Há um mês, seis policiais militares de Londrina foram presos por suspeita de participação em uma chacina registrada durante a madrugada do dia 30 de janeiro deste ano, quando 12 pessoas acabaram mortas a tiros e 15 ficaram feridas. Os crimes ocorreram em vários bairros de Londrina. Os agentes, dentre eles dois oficiais, foram detidos após força-tarefa coordenada pela Secretaria Estadual de Segurança Pública (Sesp) do Paraná e Corregedoria da Polícia Militar. Na ocasião, um homem também foi detido após supostamente ter escondido as armas utilizadas nos homicídios.
A decisão da prorrogação foi proferida na última sexta-feira (10) pela juíza da 1ª Vara Criminal de Londrina, Elizabeth Kather.
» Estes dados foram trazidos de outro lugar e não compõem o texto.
(** The cached leaf is now below the node that has the children of the old root. *)
Lemma grown_cache (base k : Z) : isLeaf n = false -> cache_at vs s (h_nodes h) a sib base k ->
  exists off, leaf_at (h_nodes (put (alloc h nx) a na)) a off k /\ cached vs s (h_nodes (put (alloc h nx) a na)) k (base + off).
Proof.
  intros Lf (off & C & L). destruct root_unreferenced as (Ea & Nas & Nax & Nsx & Ex & Px). exists off. set (m' := h_nodes (put (alloc h nx) a na)).
  assert (Km : forall y t, y <> a -> h_nodes h !! y = Some t -> m' !! y = Some t).
  { intros y t Ny Hy. unfold m'. cbn. rewrite !lookup_insert_ne; try done. intros <-. rewrite (fresh_None _ _ H) in Hy. done. }
  assert (Mv : forall y o, y <> a -> is_Some (h_nodes h !! y) -> leaf_at (h_nodes h) y o k -> leaf_at m' y o k).
  { intros y o Ny Dy. apply (leaf_at_moved h h a); [intros b Hb; apply (ho_refs _ _ _ H b), elem_of_app; by right|done| |apply mild_refl|done].
    intros Hr. destruct (reach_last _ _ _ Hr) as [->|(p & _ & np & Hp & Hq)]; [done|]. apply Ea, edges_elem. by exists p, np. }
  assert (Ha : m' !! a = Some na) by apply lookup_insert_eq. assert (Ba : branch_of na [x; sib]) by (exists x, sib, 0; split_and!; [done|lia|done|done]).
  assert (Hx : m' !! x = Some nx) by (unfold m'; cbn; rewrite lookup_insert_ne by done; apply lookup_insert_eq). split.
  - destruct L as [L|[_ L]].
    + inversion L as [a' n' Hn' Lf'|a' n' cs j y o k' Hn' B Hj Ly]; subst; rewrite Hn in Hn'; injection Hn' as <-; [congruence|].
      assert (Dc : forall z, z ∈ cs -> z <> a /\ is_Some (h_nodes h !! z)).
      { intros z Hz. assert (z ∈ edges (h_nodes h)) as Hzz by (apply edges_elem; exists a, n; by rewrite (branch_slots n cs B)).
        split; [by intros ->|]. apply (ho_refs _ _ _ H z), elem_of_app. by right. }
      destruct (Dc y) as [Ny Dy]; [by eapply list_elem_of_lookup_2|].
      change (leaf_at m' a (before m' [x; sib] 0 + (before (h_nodes h) cs j + o)) k). eapply leaf_below; [exact Ha|exact Ba|reflexivity|].
      rewrite <- (before_same _ m'); [|intros z Hz; destruct (Dc z Hz) as [Nz [t Ht]]; unfold bytes_at; by rewrite (Km z t Nz Ht), Ht].
      eapply leaf_below; [exact Hx| |exact Hj|by apply Mv]. destruct B as (c0 & c1 & c2 & B). by exists c0, c1, c2.
    + replace off with (before m' [x; sib] 1 + (off - bytes_at (h_nodes h) a)) by (unfold before, bytes_at; cbn [take map foldr]; rewrite Hx, Hn; cbn; lia).
      eapply leaf_below; [exact Ha|exact Ba|reflexivity|]. destruct (tree_bytes _ _ _ _ _ _ T2) as (n2 & H2 & _). by apply Mv; [|by eexists|].
  - apply (cached_lookup _ _ _ _ _ _ C). intros t Ht Lt. exists t. split; [|done]. apply Km; [|done]. intros ->. congruence.
Qed.

Lemma grown_region : (forall y, S y -> y <> a) -> region S (h_nodes (put (alloc h nx) a na)).
Proof.
  intros Na. destruct root_unreferenced as (_ & _ & _ & Nsx & Ex & _). apply occ_zero in Ex as Ox.
  apply (region_kept S (h_nodes h)); [done|done|intros y Sy; by apply grown_kept, Na|]. intros y. rewrite grown_edges, !occ_cons, occ_nil.
  intros O. repeat case_decide; subst; try lia. apply G. lia.
Qed.

End Grow.

(** ** The operation *)

Definition shifter_ok (s : CFStorage) : Prop := match byteToValueShifter s with Some k => 0 <= k /\ valueSize s = 2 ^ k | None => True end.

(** A storage with the bytes [l]. *)
Record storage_ok (R : gset Z) (h : heap) (s : CFStorage) (l : list cell) : Prop := mk_storage_ok {
  so_root : rootNode s ∈ R;
  so_size : 0 < valueSize s;
  so_shifter : shifter_ok s;
  so_capacity : 0 < maxLeafCapacity s <= kMaxLeafCapacity;
  so_aligned : (valueSize s | maxLeafCapacity s);
  so_tree : exists d, tree (maxLeafCapacity s) (valueSize s) d (h_nodes h) (rootNode s) l
}.

Lemma value_bytes (s : CFStorage) (v : Z) : shifter_ok s -> CFStorageConvertValueToByte s v = v * valueSize s.
Proof. unfold shifter_ok, CFStorageConvertValueToByte. destruct (byteToValueShifter s); [|done]. intros [? ->]. by rewrite Z.shiftl_mul_pow2. Qed.

Lemma storage_set_cache (R : gset Z) (h : heap) (s : CFStorage) (l : list cell) (k : Z) : storage_ok R h s l -> storage_ok R h (set_cache k s) l.
Proof. by intros []. Qed.

Lemma storage_tree (R : gset Z) (h h' : heap) (s : CFStorage) (l l' : list cell) (d : nat) :
  storage_ok R h s l -> tree (maxLeafCapacity s) (valueSize s) d (h_nodes h') (rootNode s) l' -> storage_ok R h' s l'.
Proof. intros [? ? ? ? ? _] T. split; try done. by exists d. Qed.

(** The other storages. *)
Definition undisturbed (R : gset Z) (h h' : heap) (s : CFStorage) : Prop :=
  forall s2 l2, rootNode s2 <> rootNode s -> storage_ok R h s2 l2 -> storage_ok R h' s2 l2.

Lemma undisturbed_trees (R : gset Z) (h h' : heap) (s : CFStorage) :
  (forall M vs d r l, r ∈ R -> r <> rootNode s -> tree M vs d (h_nodes h) r l -> tree M vs d (h_nodes h') r l) -> undisturbed R h h' s.
Proof. intros K s2 l2 N So. destruct (so_tree _ _ _ _ So) as [d T]. eapply storage_tree; [done|]. apply K; [apply So|done|exact T]. Qed.

(** The cache of a storage is empty or names the leaf that starts where its cached range
    does; an empty storage has no cached leaf. *)
Definition located (h : heap) (s : CFStorage) : Prop := cacheNode s = 0 \/ 0 < bytes_at (h_nodes h) (rootNode s) /\
  exists off, leaf_at (h_nodes h) (rootNode s) off (cacheNode s) /\ cached (valueSize s) s (h_nodes h) (cacheNode s) off.

Lemma region_unshared (S : Z -> Prop) (m : nodes) : (forall y, ~ S y) -> region S m -> unshared m.
Proof. intros N G y. destruct (decide (occ y (edges m) < 2)%nat) as [|O]; [done|]. destruct (N y). apply (rg_shared _ _ G). lia. Qed.

Lemma unshared_shared (m : nodes) (y : Z) : unshared m -> ~ shared m y.
Proof. intros U (z & O & _). specialize (U z). lia. Qed.

Definition insert_piece (h : heap) (s : CFStorage) (b size : Z) : result (heap * CFStorage) :=
  '(h, s, _, sibling) ← CFStorageInsertUnfrozen (CFStorageInsert (steps h)) h s (rootNode s) b size b;
  if sibling =? 0 then Ok (h, s) else grow_root h s sibling.

Lemma insert_piece_ok (R : gset Z) (h : heap) (s : CFStorage) (l : list cell) (b k0 : Z) :
  world R h -> storage_ok R h s l -> 0 <= b <= len l -> 0 < k0 <= maxLeafCapacity s -> (valueSize s | b) -> (valueSize s | k0) ->
  exists h' k l', insert_piece h s b k0 = Ok (h', set_cache k s) /\ inserted l b k0 l' /\ world R h' /\ storage_ok R h' s l' /\ undisturbed R h h' s /\
    (unshared (h_nodes h) -> unshared (h_nodes h') /\ located h' (set_cache k s)).
Proof.
  intros W So Hb Hs Vb Vs. destruct (so_tree _ _ _ _ So) as [d T]. apply tree_height in T. set (Sh := shared (h_nodes h)). set (Q := others R (h_nodes h) (rootNode s)).
  pose proof (others_context R h W (rootNode s) (so_root _ _ _ _ So)) as X. fold Q in X.
  destruct (unfrozen_insert_ok (maxLeafCapacity s) (valueSize s) ltac:(apply So) ltac:(apply So) R Sh s eq_refl k0 b Hs Vs (steps h) Q h (size (h_nodes h)) (rootNode s) b l)
    as (h1 & k & sib & l' & E & I & [P1 P2 P3 P4 P5 P6 P7] & C); [unfold steps; lia|apply W|done|by apply (shared_region R)|by left|done..|]. rewrite Z.sub_diag in C.
  assert (DS : forall y, Sh y -> is_Some (h_nodes h !! y)) by (intros y Sy; apply (cx_dom _ _ _ _ X); by left).
  assert (NS : forall y, Q y -> y <> rootNode s) by (intros y Qy ->; by apply (cx_out _ _ _ _ X)).
  assert (Us : forall g, unshared (h_nodes h) -> region Sh g -> unshared g) by (intros g U; apply region_unshared; intros y; by apply unshared_shared).
  unfold insert_piece. rewrite E. cbn [mbind result_bind]. destruct P2 as [[-> T']|(Ns & l1 & l2 & -> & N1 & N2 & T1 & T2)].
  - exists h1, k, l'. cbn. split_and!; [done|done|split; [done|by eapply region_written]|by eapply storage_tree| |].
    + apply undisturbed_trees. intros M' vs' d' r lr Rr Nr. by eapply other_tree.
    + intros U. split; [by apply Us|]. right. apply inserted_length in I. split; [cbn; rewrite (tree_bytes_at _ _ _ _ _ _ T'); lia|].
      destruct (C U) as (off & Ck & [L|[? _]]); [|done]. by exists off.
  - destruct (Z.eqb_spec sib 0) as [|_]; [done|]. destruct P7 as [?|[_ Os]]; [done|]. unfold nonzero in P1. rewrite decide_False in P1 by done.
    destruct (tree_bytes _ _ _ _ _ _ T1) as (n & Hn & _). pose proof (so_root _ _ _ _ So) as Ra.
    assert (DS1 : forall y, Sh y -> is_Some (h_nodes h1 !! y)) by (intros y Sy; by apply P4, DS).
    rewrite (grow_root_ok (maxLeafCapacity s) (valueSize s) R h1 (set_cache k s) _ sib n l1 l2 P1 Ra Hn T1 T2).
    assert (Gr : region Sh (h_nodes (put (alloc h1 (mkNode (numBytes n) 1 (alwaysFrozen s) (info n))) (rootNode s)
      (mkNode (len l1 + len l2) (refCount n) (isFrozen n) (Branch (h_next h1) sib 0))))).
    { eapply (grown_region (maxLeafCapacity s) (valueSize s) R Sh h1 (set_cache k s)); try done. intros y Sy. apply NS. by left. }
    eexists _, _, (l1 ++ l2). split; [reflexivity|]. split; [done|]. split_and!.
    + split; [by eapply (grown_heap (maxLeafCapacity s) (valueSize s) R h1 (set_cache k s) _ sib n l1 l2)|by eapply region_written].
    + eapply storage_tree; [done|]. by eapply (grown_tree (maxLeafCapacity s) (valueSize s) R h1 (set_cache k s)).
    + apply undisturbed_trees. intros M' vs' d' r lr Rr Nr. apply (other_tree R h M' vs' d' _ (rootNode s)); [|done..].
      intros y Qy. eapply kept_trans; [by apply P3|]. apply (grown_kept R); [done|]. by apply NS.
    + intros U. split; [by apply Us|]. destruct (isLeaf n) eqn:Lf; [by left|right]. specialize (C U).
      apply inserted_length in I. rewrite length_app in I. split; [unfold bytes_at; cbn; rewrite lookup_insert_eq; cbn; lia|].
      eapply (grown_cache (maxLeafCapacity s) (valueSize s) R h1 (set_cache k s) _ sib n l1 l2) in C; done.
Qed.

Lemma inserted_trans (l l1 l2 : list cell) (b k1 k2 : Z) : 0 <= b <= len l -> 0 <= k1 -> inserted l b k1 l1 -> inserted l1 (b + k1) k2 l2 -> inserted l b (k1 + k2) l2.
Proof.
  intros Hb Hk (g1 & L1 & ->) (g2 & L2 & ->). exists (g1 ++ g2). split; [rewrite length_app; lia|].
  assert (Lt : length (take (Z.to_nat b) l) = Z.to_nat b) by (rewrite length_take; lia).
  replace (Z.to_nat (b + k1)) with (length (take (Z.to_nat b) l ++ g1)) by (rewrite length_app; lia).
  rewrite (app_assoc (take _ l) g1), take_app_length, drop_app_length. by rewrite <- !app_assoc.
Qed.

Lemma insert_loop_ok (R : gset Z) (fuel : nat) : forall h s l b n,
  world R h -> storage_ok R h s l -> 0 <= b <= len l -> 0 <= n -> (Z.to_nat n <= fuel)%nat -> (valueSize s | b) -> (valueSize s | n) ->
  exists h' k l', insert_loop fuel h s n b = Ok (h', set_cache k s) /\ inserted l b n l' /\ world R h' /\ storage_ok R h' s l' /\ undisturbed R h h' s /\
    (unshared (h_nodes h) -> unshared (h_nodes h') /\ (located h' (set_cache k s) \/ h' = h /\ k = cacheNode s /\ l' = l)).
Proof.
  induction fuel as [|fuel IH]; intros h s l b n W So Hb Hn Hf Vb Vn; cbn [insert_loop]; destruct (Z.leb_spec n 0); try lia.
  1, 2: exists h, (cacheNode s), l; replace n with 0 in * by lia; split_and!; [by destruct s| |done|done|by intros ?|by split; [|right]];
    exists []; split; [done|]; cbn; by rewrite take_drop.
  set (m := Z.min n (maxLeafCapacity s)). pose proof (so_capacity _ _ _ _ So) as Cap.
  assert (Vm : (valueSize s | m)) by (unfold m; destruct (Z.min_spec n (maxLeafCapacity s)) as [[_ ->]|[_ ->]]; [done|apply So]).
  destruct (insert_piece_ok R h s l b m W So Hb ltac:(lia) Vb Vm) as (h1 & k & l1 & E & I & W1 & So1 & U1 & C1).
  destruct (IH h1 (set_cache k s) l1 (b + m) (n - m)) as (h2 & k2 & l2 & E2 & I2 & W2 & So2 & U2 & C2).
  - done.
  - by apply storage_set_cache.
  - apply inserted_length in I. lia.
  - lia.
  - lia.
  - by apply Z.divide_add_r.
  - by apply Z.divide_sub_r.
  - exists h2, k2, l2. split_and!.
    + unfold insert_piece in E.
      destruct (CFStorageInsertUnfrozen _ h s (rootNode s) b m b) as [[[[h0 s0] c0] sib]| | |]; cbn [mbind result_bind] in E |- *; try done.
      destruct (sib =? 0); cbn [mbind result_bind]; [injection E as -> ->; exact E2|]. rewrite E. cbn [mbind result_bind]. exact E2.
    + replace n with (m + (n - m)) by lia. eapply inserted_trans; [done|lia|done|done].
    + done.
    + by apply (storage_set_cache _ _ _ _ (cacheNode s)) in So2; destruct s.
    + intros s2 l3 N So3. apply U2; [done|]. by apply U1.
    + intros Un. destruct (C1 Un) as [Un1 Lo]. destruct (C2 Un1) as [? [?|(-> & -> & _)]]; (split; [done|by left]).
Qed.

Lemma insert_values (R : gset Z) (h : heap) (s : CFStorage) (l : list cell) (range : CFRange) :
  world R h -> storage_ok R h s l -> 0 <= location range -> location range * valueSize s <= len l -> 0 <= rlength range ->
  exists h' k l', CFStorageInsertValues h s range = Ok (h', set_cache k s) /\
    inserted l (location range * valueSize s) (rlength range * valueSize s) l' /\
    world R h' /\ storage_ok R h' (set_cache k s) l' /\ undisturbed R h h' s /\
    (unshared (h_nodes h) -> unshared (h_nodes h') /\ (located h' (set_cache k s) \/ h' = h /\ k = cacheNode s /\ l' = l)).
Proof.
  intros W So Hl Hll Hr. pose proof (so_size _ _ _ _ So) as Hv. unfold CFStorageInsertValues. rewrite !value_bytes by apply So.
  destruct (insert_loop_ok R (Z.to_nat (rlength range * valueSize s)) h s l (location range * valueSize s) (rlength range * valueSize s))
    as (h' & k & l' & E & I & W' & So' & U & C); [done|done|split; [nia|done]|nia|lia|by exists (location range)|by exists (rlength range)|].
  exists h', k, l'. split_and!; [done..|by apply storage_set_cache|done|done].
Qed.

(** C14. CFStorageInsertValues never runs into undefined behaviour on a heap where storages share frozen
    nodes whose leaves have blocks: it makes room at the position, keeps the other bytes in order, keeps
    the reference counts, the marks and the tree invariant, and changes no byte of any other storage. *)
Theorem CFStorageInsertValues_ok (R : gset Z) (h : heap) (s : CFStorage) (l : list cell) (range : CFRange) :
  world R h -> storage_ok R h s l -> 0 <= location range -> location range * valueSize s <= len l -> 0 <= rlength range ->
  exists h' k l', CFStorageInsertValues h s range = Ok (h', set_cache k s) /\
    inserted l (location range * valueSize s) (rlength range * valueSize s) l' /\
    world R h' /\ storage_ok R h' (set_cache k s) l' /\
    (forall s2 l2, rootNode s2 <> rootNode s -> storage_ok R h s2 l2 -> storage_ok R h' s2 l2).
Proof.
  intros W So Hl Hll Hr. destruct (insert_values R h s l range W So Hl Hll Hr) as (h' & k & l' & E & I & W' & So' & U & _). by exists h', k, l'.
Qed.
A informação foi confirmada ao Portal Bonde pela assessoria de imprensa da Polícia Civil do Paraná. No dia 16 de maio, o poder judiciário já tinha negado o pedido de revogação da prisão de um dos soldados detidos na operação comandada pela Sesp. A reportagem não conseguiu contato com o advogado que defende o grupo, Cláudio Dalledone Júnior.
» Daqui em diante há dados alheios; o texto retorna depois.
Lemma unshared_frozen (m : nodes) : unshared m -> shared_frozen m.
Proof. intros U b n _ O. specialize (U b). lia. Qed.

Section Delete.

Context (M vs : Z) (HK : M <= kMaxLeafCapacity) (R : gset Z) (s : CFStorage) (HM : maxLeafCapacity s = M) (compact : bool).

Abbreviation kids d m := (Forall2 (fun c lc => lc <> [] /\ tree M vs d m c lc)).

(** The reference that comes with a result: none for NULL and for the root node. *)
Definition hold (r : Z) : list Z := if decide (r = 0 \/ r ∈ R) then [] else [r].

(** [a]: the node before, [r]: the node that comes back, with the bytes [l']. *)
Record deleted (ext : list Z) (h : heap) (a : Z) (d : nat) (l' : list cell) (h' : heap) (r : Z) : Prop := mk_deleted {
  de_heap : heap_ok R (hold r ++ ext) h';
  de_unshared : unshared (h_nodes h');
  de_next : h_next h' = h_next h;
  de_frame : forall y, ~ reach (h_nodes h) a y -> h_nodes h' !! y = h_nodes h !! y;
  de_edges : forall y, ~ reach (h_nodes h) a y -> (occ y (edges (h_nodes h')) <= occ y (edges (h_nodes h)))%nat;
  de_old : finite (h_nodes h') a /\ forall y, reach (h_nodes h') a y -> reach (h_nodes h) a y;
  de_new : (r = 0 /\ l' = []) \/
    (r <> 0 /\ l' <> [] /\ tree M vs d (h_nodes h') r l' /\ (forall y, reach (h_nodes h') r y -> reach (h_nodes h) a y) /\
     (r = a \/ occ r (edges (h_nodes h')) = 0%nat /\ exists na, h_nodes h' !! a = Some na /\ slots na = []))
}.

Lemma retain_held (ext : list Z) (h : heap) (a : Z) (n : CFStorageNode) : heap_ok R ext h -> h_nodes h !! a = Some n -> a ∈ R \/ a ∈ edges (h_nodes h) ->
  exists v, CFStorageRetainNode h a = Ok (put h a (set_refCount v n)) /\ heap_ok R (hold a ++ ext) (put h a (set_refCount v n)).
Proof.
  intros H Hn Ha. pose proof (ho_fresh _ _ _ H a n Hn) as Fa. unfold hold. destruct (decide (a = 0 \/ a ∈ R)) as [[?|Ra]|N]; [lia| |].
  - pose proof (ho_counted _ _ _ H a n Hn) as C. rewrite decide_True in C by done. exists 0. rewrite <- C at 1 2. unfold CFStorageRetainNode.
    rewrite (load_Ok h a n Hn). cbn [mbind result_bind]. rewrite C. cbn. destruct n; cbn in *. subst. by rewrite put_id.
  - destruct Ha as [?|Ha]; [tauto|]. destruct (retain_ok ext h a n H Hn) as [E H']; [apply elem_of_app; by right|]. by eexists.
Qed.

(** ** A leaf *)

(** A block that holds the first bytes of another one. *)
Lemma compact_block (h : heap) (a c b : Z) (m : list cell) (r : CFRange) (n : CFStorageNode) :
  h_nodes h !! a = Some n -> info n = Leaf c (Some m) r -> numBytes n = b -> 0 < b <= M -> b <= len m -> c = 0 \/ c = len m ->
  exists c' m', (if compact then CFStorageAllocLeafNodeMemory s h a b true else Ok h) = Ok (put h a (set_info (Leaf c' (Some m') r) n)) /\
    b <= len m' /\ (c' = 0 \/ c' = len m') /\ take (Z.to_nat b) m' = take (Z.to_nat b) m.
Proof.
  intros Hn Hi Eb Hb Hm Hc. assert (Same : Ok h = Ok (put h a (set_info (Leaf c (Some m) r) n)) :> result heap).
  { rewrite <- Hi. f_equal. symmetry. destruct n; cbn. by apply put_id. }
  destruct compact; [|by exists c, m]. pose proof (rounded_covers s b ltac:(lia) ltac:(lia)) as Hr. unfold CFStorageAllocLeafNodeMemory. rewrite (load_Ok h a n Hn). cbn [mbind result_bind].
  rewrite Hi. destruct (Z.eqb_spec (rounded_capacity s b) c) as [E|E]; cbn [negb]; [by exists c, m|]. eexists _, _. split; [done|].
  rewrite realloc_length by lia. split_and!; [lia|by right|]. apply (realloc_take c (Some m)); [done|lia].
Qed.

Lemma delete_leaf_ok (dl : heap -> Z -> CFRange -> result (heap * Z)) (h : heap) (ext : list Z) (a : Z) (d : nat) (n : CFStorageNode) (l : list cell) (loc k : Z) :
  heap_ok R ext h -> unshared (h_nodes h) -> h_nodes h !! a = Some n -> leaf_of M vs n l -> a ∈ R \/ a ∈ edges (h_nodes h) ->
  0 <= loc -> 0 <= k -> loc + k <= len l -> k <> len l -> (vs | k) ->
  exists h', CFStorageDeleteUnfrozen dl s h a (CFRangeMake loc k) compact = Ok (h', a) /\ deleted ext h a d (cut l 0 loc k) h' a.
Proof.
  intros H U Hn L Ha Hloc Hk Hlk Nk Vk. pose proof (leaf_bytes _ _ _ _ L) as El. pose proof L as (c & mem & r & Hi & B & Hb & Vn & Ec).
  set (b := numBytes n - k). assert (Vb : (vs | b)) by (by apply Z.divide_sub_r).
  assert (exists n', refCount n' = refCount n /\ isFrozen n' = isFrozen n /\ leaf_of M vs n' (cut l 0 loc k) /\
    CFStorageDeleteUnfrozen dl s h a (CFRangeMake loc k) compact = h ← CFStorageRetainNode (put h a n') a; Ok (h, a)) as (n' & Er & Ef & L' & ->).
  { unfold CFStorageDeleteUnfrozen. rewrite (load_Ok h a n Hn). cbn [mbind result_bind rlength location]. destruct (Z.eqb_spec k (numBytes n)); [lia|]. rewrite Hi. fold b.
    assert (Eb : Z.to_nat (loc + k - 0) = Z.to_nat (loc + k)) by lia. destruct mem as [m|]; cbn in B, Ec.
    - erewrite copy_leaf; [|apply lookup_insert_eq|done|apply memmove_Ok; lia]. cbn [mbind result_bind]. rewrite put_put.
      set (m1 := take (Z.to_nat loc) m ++ _). assert (L1 : len m1 = len m) by (unfold m1; rewrite !length_app, !length_take, !length_drop; lia).
      destruct (compact_block (put h a (set_info (Leaf c (Some m1) r) (set_numBytes b n))) a c b m1 r (set_info (Leaf c (Some m1) r) (set_numBytes b n)))
        as (c' & m' & -> & Lm & Hc' & Et); [apply lookup_insert_eq|done|done|lia|lia|lia|]. cbn [mbind result_bind]. rewrite put_put.
      eexists. split_and!; [| | |reflexivity]; [done|done|]. exists c', (Some m'), r. cbn. split_and!; [done|lia|done|lia|lia|done|].
      rewrite Et. unfold m1, cut. rewrite Ec, Z.sub_0_r, Eb, app_assoc.
      rewrite take_app_exact by (rewrite length_app, !length_take, length_drop; lia). rewrite take_take, Nat.min_l by lia. f_equal.
      rewrite skipn_firstn_comm. f_equal. lia.
    - cbn [mbind result_bind]. eexists. split_and!; [| | |reflexivity]; [done|done|]. exists c, None, r. cbn. split_and!; [done|done|lia|lia|done|].
      unfold cut. rewrite Ec, take_replicate, drop_replicate, <- replicate_add. f_equal. lia. }
  assert (Hn' : h_nodes (put h a n') !! a = Some n') by apply lookup_insert_eq.
  assert (Es : slots n' = slots n) by (by rewrite (leaf_slots _ _ _ _ L), (leaf_slots _ _ _ _ L')).
  pose proof (edges_same _ a n n' Hn Es) as Ee.
  destruct (retain_held ext (put h a n') a n') as (v & -> & H'); [|done|cbn; by rewrite Ee|].
  { apply (put_same_ok ext _ _ n); [done..|]. by rewrite Ef. }
  rewrite put_put in H'. rewrite put_put. cbn [mbind result_bind]. eexists. split; [reflexivity|]. set (n2 := set_refCount v n').
  assert (L2 : leaf_of M vs n2 (cut l 0 loc k)) by (by destruct L' as (c' & mem' & r' & L'); exists c', mem', r').
  assert (Ee2 : edges (h_nodes (put h a n2)) ≡ₚ edges (h_nodes h)) by (by apply (edges_same _ a n)).
  assert (Rx : forall y, reach (h_nodes (put h a n2)) a y -> reach (h_nodes h) a y).
  { intros y Hr. destruct (rtc_inv _ _ Hr) as [->|(z & (nz & Hz & Hs) & _)]; [done|]. cbn in Hz. rewrite lookup_insert_eq in Hz. injection Hz as <-.
    rewrite (leaf_slots _ _ _ _ L2) in Hs. by apply elem_of_nil in Hs. }
  assert (T2 : tree M vs d (h_nodes (put h a n2)) a (cut l 0 loc k)) by (eapply tree_leaf; [apply lookup_insert_eq|done]).
  split; [done|intros y; rewrite Ee2; apply U|done| |intros y _; by rewrite Ee2|split; [|done]; left; by eexists _, _, _, _|right].
  - intros y Hy. cbn. apply lookup_insert_ne. intros <-. by apply Hy.
  - pose proof (ho_fresh _ _ _ H a n Hn). split_and!; [lia| |done|done|by left]. apply nonempty_len. rewrite cut_length; lia.
Qed.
As investigações da força-tarefa levam a crer que a onda de assassinatos tem ligação com a morte do policial militar Cristiano Bottino, de 33 anos, baleado enquanto voltava para casa na zona norte de Londrina. Ele chegou a ser socorrido, mas não resistiu aos ferimentos e morreu. Na mesma semana, outro PM sofreu um atentado na região, mas conseguiu escapar com vida.
De acordo com a Sesp, os PMs detidos foram afastados das funções até a conclusão dos trabalhos. A prisão dos agentes gerou revolta em familiares e órgãos ligados á classe.